__Saved data entries__.
Definition insert (sample : IpdvSample.t) (self : t) : list CompletedIpdvPair.t * t :=
  let seq := seq sample in
  let known := samples self !! seq in
  let self := mk (<[seq := sample]> (samples self)) (sample_order self) (completed_pairs self)
                (sequence_limit self) in
  match known with
  | Some _ => ([], self)
  | None =>
      let self := mk (samples self) (sample_order self ++ [seq]) (completed_pairs self)
                    (sequence_limit self) in
      let self := enforce_sequence_limit self in
      let '(first, self) := try_pair seq self in
      let '(second, self) := try_pair (succ_seq seq) self in
      (option_list first ++ option_list second, self)
  end.

(** ** Reference: the samples retained, oldest first *)

Definition seqs (l : list IpdvSample.t) : list Z := IpdvSample.seq <$> l.
Definition find_sample (k : Z) (l : list IpdvSample.t) : option IpdvSample.t :=
  head (filter (λ s, IpdvSample.seq s = k) l).

Definition adjacent (l : list IpdvSample.t) (k : Z) : Prop := k ∈ seqs l ∧ pred_seq k ∈ seqs l.

(** Replaces the sample with the same sequence. *)
Definition replace_sample (x : IpdvSample.t) (l : list IpdvSample.t) : list IpdvSample.t :=
  (λ s, if decide (IpdvSample.seq s = IpdvSample.seq x) then x else s) <$> l.

Definition newest (limit : option Z) (l : list IpdvSample.t) : list IpdvSample.t :=
  match limit with Some n => drop (length l - Z.to_nat n) l | None => l end.

Definition pair_at (l : list IpdvSample.t) (k : Z) : list CompletedIpdvPair.t :=
  match find_sample (pred_seq k) l, find_sample k l with
  | Some previous, Some current => [completed_pair (pred_seq k) k previous current]
  | _, _ => []
  end.
(** The accumulators of [measurement-stats]. *)
Class Measurement := {
  TimeAccumulator : Type;
  TimeStats : Type;
  exact_unbounded : TimeAccumulator;
  running : TimeAccumulator;
  push_ns : TimeAccumulator → Z → TimeAccumulator;
  acc_snapshot : TimeAccumulator → TimeStats;
}.

(** ** f64 *)
Definition f64 : Type := spec_float.
Definition to_f64 (z : Z) : f64 := binary_normalize 53 1024 z 0 false.
Definition f64_zero : f64 := S754_zero false.
Definition percent (numerator denominator : f64) : f64 :=
  SFdiv 53 1024 (SFmul 53 1024 (to_f64 100) numerator) denominator.

(** ** Data of lib.rs *)

Module EventCounts.
Record t : Type := mk {
  sent_events : Z;
  echo_replies : Z;
  late_unique_replies : Z;
  duplicate_replies : Z;
  loss_events : Z;
  warning_events : Z;
  untracked_late_replies : Z;
}.
Definition default : t := mk 0 0 0 0 0 0 0.
End EventCounts.

Module PacketCounts.
Record t : Type := mk {
  packets_sent : Z;
  packets_received : Z;
  unique_replies : Z;
  duplicates : Z;
  late_packets : Z;
  bytes_sent : Z;
  bytes_received : Z;
  server_packets_received : option Z;
  server_received_window : option Z;
}.
Definition default : t := mk 0 0 0 0 0 0 0 None None.
End PacketCounts.

Module LossStats.
Record t : Type := mk {
  lost_packets : Z;
  upstream_loss_packets : option Z;
  downstream_loss_packets : option Z;
  packet_loss_percent : f64;
  upstream_loss_percent : f64;
  downstream_loss_percent : f64;
  duplicate_percent : f64;
  late_packets_percent : f64;
}.
End LossStats.

Module IpdvPairUpdate.
Record t : Type := mk {
  previous_seq : Z;
  current_seq : Z;
  rtt_ipdv_ns : Z;
  send_ipdv_ns : option Z;
  receive_ipdv_ns : option Z;
  rtt_ipdv : Z;
  send_ipdv : option Z;
  receive_ipdv : option Z;
}.
End IpdvPairUpdate.

Module EventStatsUpdate.
Record t : Type := mk {
  contributed_sample : bool;
  ipdv_pairs : list IpdvPairUpdate.t;
}.
Definition default : t := mk false [].
End EventStatsUpdate.

(** ** Loss (loss.rs) *)
Section loss.
Import PacketCounts.

(** [i128] differences of [u64] values are exact. *)
Definition loss_stats (packets : PacketCounts.t) (server_received : option Z) : LossStats.t :=
  let lost := sat_u64 (packets_sent packets - unique_replies packets) in
  let packet_loss_percent :=
    if packets_sent packets =? 0 then f64_zero
    else if unique_replies packets =? 0 then to_f64 100
    else percent (to_f64 lost) (to_f64 (packets_sent packets)) in
  let '(upstream_loss_packets, upstream_loss_percent, downstream_loss_packets,
        downstream_loss_percent) :=
    match server_received with
    | Some server_received =>
        let upstream := packets_sent packets - server_received in
        let downstream := server_received - packets_received packets in
        (Some upstream,
         (if packets_sent packets =? 0 then f64_zero
          else percent (to_f64 upstream) (to_f64 (packets_sent packets))),
         Some downstream,
         (if server_received =? 0 then f64_zero
          else percent (to_f64 downstream) (to_f64 server_received)))
    | None => (None, f64_zero, None, f64_zero)
    end in
  LossStats.mk lost upstream_loss_packets downstream_loss_packets packet_loss_percent
    upstream_loss_percent downstream_loss_percent
    (if packets_received packets =? 0 then f64_zero
     else percent (to_f64 (duplicates packets)) (to_f64 (packets_received packets)))
    (if packets_received packets =? 0 then f64_zero
     else percent (to_f64 (late_packets packets)) (to_f64 (packets_received packets))).
End loss.

(** ** The statistics of a stream of events (core.rs) *)

Definition CONTINUOUS_SEQUENCE_LIMIT : Z := 4096.

(** [u64 += 1] in a release build. *)
Definition add_u64 (a b : Z) : Z := wrap_u 64 (a + b).
(** [u64::from(bool)]. *)
Definition of_bool (b : bool) : Z := if b then 1 else 0.

Definition duration_from_non_negative_i128_ns (value : Z) : option Z := try_u64 value.

Module CoreStats.
Section core.
Context `{Measurement}.
(* ===== verification/Rolling.v ===== *)
(** * irtt-stats: rolling windows

    Models [crates/irtt-stats/src/rolling.rs]: the count window (the
    [CountWindow] of [measurement-stats], a parameter) and the time window, kept
    by the code in a [BTreeMap] ordered by arrival and a [BTreeSet] ordered by
    timestamp. A [BTreeMap] is the list of its bindings in key order. *)

From stdpp Require Import sorting.
From S2P Require Import Prelude ProtoBase ClientBase StatsEvents Ipdv StatsCore.

(** The bounded queue of [measurement-stats]: the law its documentation gives. *)
Class CountWindows := {
  CountWindow : Type → Type;
  window_new {A} : Z → CountWindow A;
  window_push {A} : CountWindow A → A → CountWindow A;
  window_iter {A} : CountWindow A → list A;
}.
Class CountWindowLaws `{CountWindows} := {
  window_last {A} (n : Z) (l : list A) :
    1 <= n → window_iter (foldl window_push (window_new n) l) = drop (length l - Z.to_nat n) l;
}.

(** [Instant::checked_sub] fails before the first instant of the platform. *)
Class FirstInstant := { INSTANT_MIN : Z }.
Definition instant_checked_sub `{FirstInstant} (t d : Z) : option Z :=
  if INSTANT_MIN <=? t - d then Some (t - d) else None.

__WHAT TO PRODUCE__. Exactly as they appear, restate all of the entries.

__TASK RESPONSE__.
Definition insert (sample : IpdvSample.t) (self : t) : list CompletedIpdvPair.t * t :=
  let seq := seq sample in
  let known := samples self !! seq in
  let self := mk (<[seq := sample]> (samples self)) (sample_order self) (completed_pairs self)
                (sequence_limit self) in
  match known with
  | Some _ => ([], self)
  | None =>
      let self := mk (samples self) (sample_order self ++ [seq]) (completed_pairs self)
                    (sequence_limit self) in
      let self := enforce_sequence_limit self in
      let '(first, self) := try_pair seq self in
      let '(second, self) := try_pair (succ_seq seq) self in
      (option_list first ++ option_list second, self)
  end.

(** ** Reference: the samples retained, oldest first *)

Definition seqs (l : list IpdvSample.t) : list Z := IpdvSample.seq <$> l.
Definition find_sample (k : Z) (l : list IpdvSample.t) : option IpdvSample.t :=
  head (filter (λ s, IpdvSample.seq s = k) l).

Definition adjacent (l : list IpdvSample.t) (k : Z) : Prop := k ∈ seqs l ∧ pred_seq k ∈ seqs l.

(** Replaces the sample with the same sequence. *)
Definition replace_sample (x : IpdvSample.t) (l : list IpdvSample.t) : list IpdvSample.t :=
  (λ s, if decide (IpdvSample.seq s = IpdvSample.seq x) then x else s) <$> l.

Definition newest (limit : option Z) (l : list IpdvSample.t) : list IpdvSample.t :=
  match limit with Some n => drop (length l - Z.to_nat n) l | None => l end.

Definition pair_at (l : list IpdvSample.t) (k : Z) : list CompletedIpdvPair.t :=
  match find_sample (pred_seq k) l, find_sample k l with
  | Some previous, Some current => [completed_pair (pred_seq k) k previous current]
  | _, _ => []
  end.
(** The accumulators of [measurement-stats]. *)
Class Measurement := {
  TimeAccumulator : Type;
  TimeStats : Type;
  exact_unbounded : TimeAccumulator;
  running : TimeAccumulator;
  push_ns : TimeAccumulator → Z → TimeAccumulator;
  acc_snapshot : TimeAccumulator → TimeStats;
}.

(** ** f64 *)
Definition f64 : Type := spec_float.
Definition to_f64 (z : Z) : f64 := binary_normalize 53 1024 z 0 false.
Definition f64_zero : f64 := S754_zero false.
Definition percent (numerator denominator : f64) : f64 :=
  SFdiv 53 1024 (SFmul 53 1024 (to_f64 100) numerator) denominator.

(** ** Data of lib.rs *)

Module EventCounts.
Record t : Type := mk {
  sent_events : Z;
  echo_replies : Z;
  late_unique_replies : Z;
  duplicate_replies : Z;
  loss_events : Z;
  warning_events : Z;
  untracked_late_replies : Z;
}.
Definition default : t := mk 0 0 0 0 0 0 0.
End EventCounts.

Module PacketCounts.
Record t : Type := mk {
  packets_sent : Z;
  packets_received : Z;
  unique_replies : Z;
  duplicates : Z;
  late_packets : Z;
  bytes_sent : Z;
  bytes_received : Z;
  server_packets_received : option Z;
  server_received_window : option Z;
}.
Definition default : t := mk 0 0 0 0 0 0 0 None None.
End PacketCounts.

Module LossStats.
Record t : Type := mk {
  lost_packets : Z;
  upstream_loss_packets : option Z;
  downstream_loss_packets : option Z;
  packet_loss_percent : f64;
  upstream_loss_percent : f64;
  downstream_loss_percent : f64;
  duplicate_percent : f64;
  late_packets_percent : f64;
}.
End LossStats.

Module IpdvPairUpdate.
Record t : Type := mk {
  previous_seq : Z;
  current_seq : Z;
  rtt_ipdv_ns : Z;
  send_ipdv_ns : option Z;
  receive_ipdv_ns : option Z;
  rtt_ipdv : Z;
  send_ipdv : option Z;
  receive_ipdv : option Z;
}.
End IpdvPairUpdate.

Module EventStatsUpdate.
Record t : Type := mk {
  contributed_sample : bool;
  ipdv_pairs : list IpdvPairUpdate.t;
}.
Definition default : t := mk false [].
End EventStatsUpdate.

(** ** Loss (loss.rs) *)
Section loss.
Import PacketCounts.

(** [i128] differences of [u64] values are exact. *)
Definition loss_stats (packets : PacketCounts.t) (server_received : option Z) : LossStats.t :=
  let lost := sat_u64 (packets_sent packets - unique_replies packets) in
  let packet_loss_percent :=
    if packets_sent packets =? 0 then f64_zero
    else if unique_replies packets =? 0 then to_f64 100
    else percent (to_f64 lost) (to_f64 (packets_sent packets)) in
  let '(upstream_loss_packets, upstream_loss_percent, downstream_loss_packets,
        downstream_loss_percent) :=
    match server_received with
    | Some server_received =>
        let upstream := packets_sent packets - server_received in
        let downstream := server_received - packets_received packets in
        (Some upstream,
         (if packets_sent packets =? 0 then f64_zero
          else percent (to_f64 upstream) (to_f64 (packets_sent packets))),
         Some downstream,
         (if server_received =? 0 then f64_zero
          else percent (to_f64 downstream) (to_f64 server_received)))
    | None => (None, f64_zero, None, f64_zero)
    end in
  LossStats.mk lost upstream_loss_packets downstream_loss_packets packet_loss_percent
    upstream_loss_percent downstream_loss_percent
    (if packets_received packets =? 0 then f64_zero
     else percent (to_f64 (duplicates packets)) (to_f64 (packets_received packets)))
    (if packets_received packets =? 0 then f64_zero
     else percent (to_f64 (late_packets packets)) (to_f64 (packets_received packets))).
End loss.

(** ** The statistics of a stream of events (core.rs) *)

Definition CONTINUOUS_SEQUENCE_LIMIT : Z := 4096.

(** [u64 += 1] in a release build. *)
Definition add_u64 (a b : Z) : Z := wrap_u 64 (a + b).
(** [u64::from(bool)]. *)
Definition of_bool (b : bool) : Z := if b then 1 else 0.

Definition duration_from_non_negative_i128_ns (value : Z) : option Z := try_u64 value.

Module CoreStats.
Section core.
Context `{Measurement}.
(* ===== verification/Rolling.v ===== *)
(** * irtt-stats: rolling windows

    Models [crates/irtt-stats/src/rolling.rs]: the count window (the
    [CountWindow] of [measurement-stats], a parameter) and the time window, kept
    by the code in a [BTreeMap] ordered by arrival and a [BTreeSet] ordered by
    timestamp. A [BTreeMap] is the list of its bindings in key order. *)

From stdpp Require Import sorting.
From S2P Require Import Prelude ProtoBase ClientBase StatsEvents Ipdv StatsCore.

(** The bounded queue of [measurement-stats]: the law its documentation gives. *)
Class CountWindows := {
  CountWindow : Type → Type;
  window_new {A} : Z → CountWindow A;
  window_push {A} : CountWindow A → A → CountWindow A;
  window_iter {A} : CountWindow A → list A;
}.
Class CountWindowLaws `{CountWindows} := {
  window_last {A} (n : Z) (l : list A) :
    1 <= n → window_iter (foldl window_push (window_new n) l) = drop (length l - Z.to_nat n) l;
}.

(** [Instant::checked_sub] fails before the first instant of the platform. *)
Class FirstInstant := { INSTANT_MIN : Z }.
Definition instant_checked_sub `{FirstInstant} (t d : Z) : option Z :=
  if INSTANT_MIN <=? t - d then Some (t - d) else None.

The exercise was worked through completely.